All of lore.kernel.org
 help / color / mirror / Atom feed
From: Junio C Hamano <gitster@pobox.com>
To: Jeff King <peff@peff.net>
Cc: Elliot Wolk <elliot.wolk@gmail.com>,
	Robin Rosenberg <robin.rosenberg@dewire.com>,
	git@vger.kernel.org
Subject: Re: move detection doesnt take filename into account
Date: Wed, 09 Jul 2014 15:18:43 -0700	[thread overview]
Message-ID: <xmqqa98i9nwc.fsf@gitster.dls.corp.google.com> (raw)
In-Reply-To: <20140709220337.GF25854@sigill.intra.peff.net> (Jeff King's message of "Wed, 9 Jul 2014 18:03:37 -0400")

Jeff King <peff@peff.net> writes:

> I think the hash here does not collide in that way. It really is just
> the last sixteen characters shoved into a uint32_t.

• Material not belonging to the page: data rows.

(** * idevice-app-launcher: the gdb-remote client of [src/runApp.ts]

    A shallow embedding of [IosAppRunnerHelper] (framing, path encoding,
    the three-step launch handshake, the image-mount exit handler and the
    proxy spawn) together with the properties its specification states. *)

From Stdlib Require Import List NArith ZArith String Ascii Bool Lia.
From Equations Require Import Equations.
From Equations.Prop Require Import Logic.
Import ListNotations.

(** ** JavaScript strings

    A JavaScript string is a finite sequence of UTF-16 code units;
    [charCodeAt] returns the unit at an index.  We keep the units as
    unbounded [N] so that every real string is covered. *)

Module JS.

Open Scope N_scope.

Definition jsstring := list N.

(** A string literal of the source: each of its bytes as a code unit. *)
Definition lit (s : string) : jsstring :=
  map N_of_ascii (list_ascii_of_string s).

Definition eqb (a b : jsstring) : bool :=
  if list_eq_dec N.eq_dec a b then true else false.

(** [s[i] === c] for a one-character literal [c]; an index past the end
    gives [undefined], which equals no character. *)
Definition charIs (s : jsstring) (i : nat) (c : string) : bool :=
  match nth_error s i with
  | Some u => eqb [u] (lit c)
  | None => false
  end.

(** [s.substring(a, b)] for [a <= b], the only way the source calls it. *)
Definition substring (s : jsstring) (a b : nat) : jsstring :=
  firstn (b - a) (skipn a s).

(** The digit character of [Number.prototype.toString(radix)]: 0-9, a-z. *)
Definition digitChar (d : N) : N :=
  if d <? 10 then 48 + d else 87 + d.

(** [n.toString(radix)] for a non-negative integer [n] and a radix of 2
    to 36: most significant digit first, natural width, ["0"] for zero. *)
Equations? toDigits (radix n : N) (acc : jsstring) : jsstring
  by wf (N.to_nat n) lt :=
  toDigits radix n acc with inspect ((n <? radix) || (radix <? 2)) := {
    | exist _ true _ := digitChar n :: acc
    | exist _ false H :=
        toDigits radix (n / radix) (digitChar (n mod radix) :: acc)
  }.
Proof.
  apply orb_false_iff in H. destruct H as [H1 H2].
  apply N.ltb_ge in H1. apply N.ltb_ge in H2.
  assert (n / radix < n) by (apply N.div_lt; lia). lia.
Qed.

Definition toString16 (n : N) : jsstring := toDigits 16 n [].

(** [n.toString()], as in the concatenation ["A" + encodedPath.length]. *)
Definition toString10 (n : N) : jsstring := toDigits 10 n [].

(** [String.prototype.toUpperCase] on the ASCII letters.  The source only
    applies it to results of [toString(16)], which are made of 0-9a-f. *)
Definition upperUnit (c : N) : N :=
  if (97 <=? c) && (c <=? 122) then c - 32 else c.

Definition toUpperCase (s : jsstring) : jsstring := map upperUnit s.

All bytes overlap with their adjacent byte because they are shifted
by only 2 bits, not 8 bits, when a new byte is brought in.  We can
say that the topmost two bits of the result must have come from the
last character, but other than these, there are more than one input
byte for each bit position to be set/unset by, so two names that human
would not consider "similar" would be given the same hash, no?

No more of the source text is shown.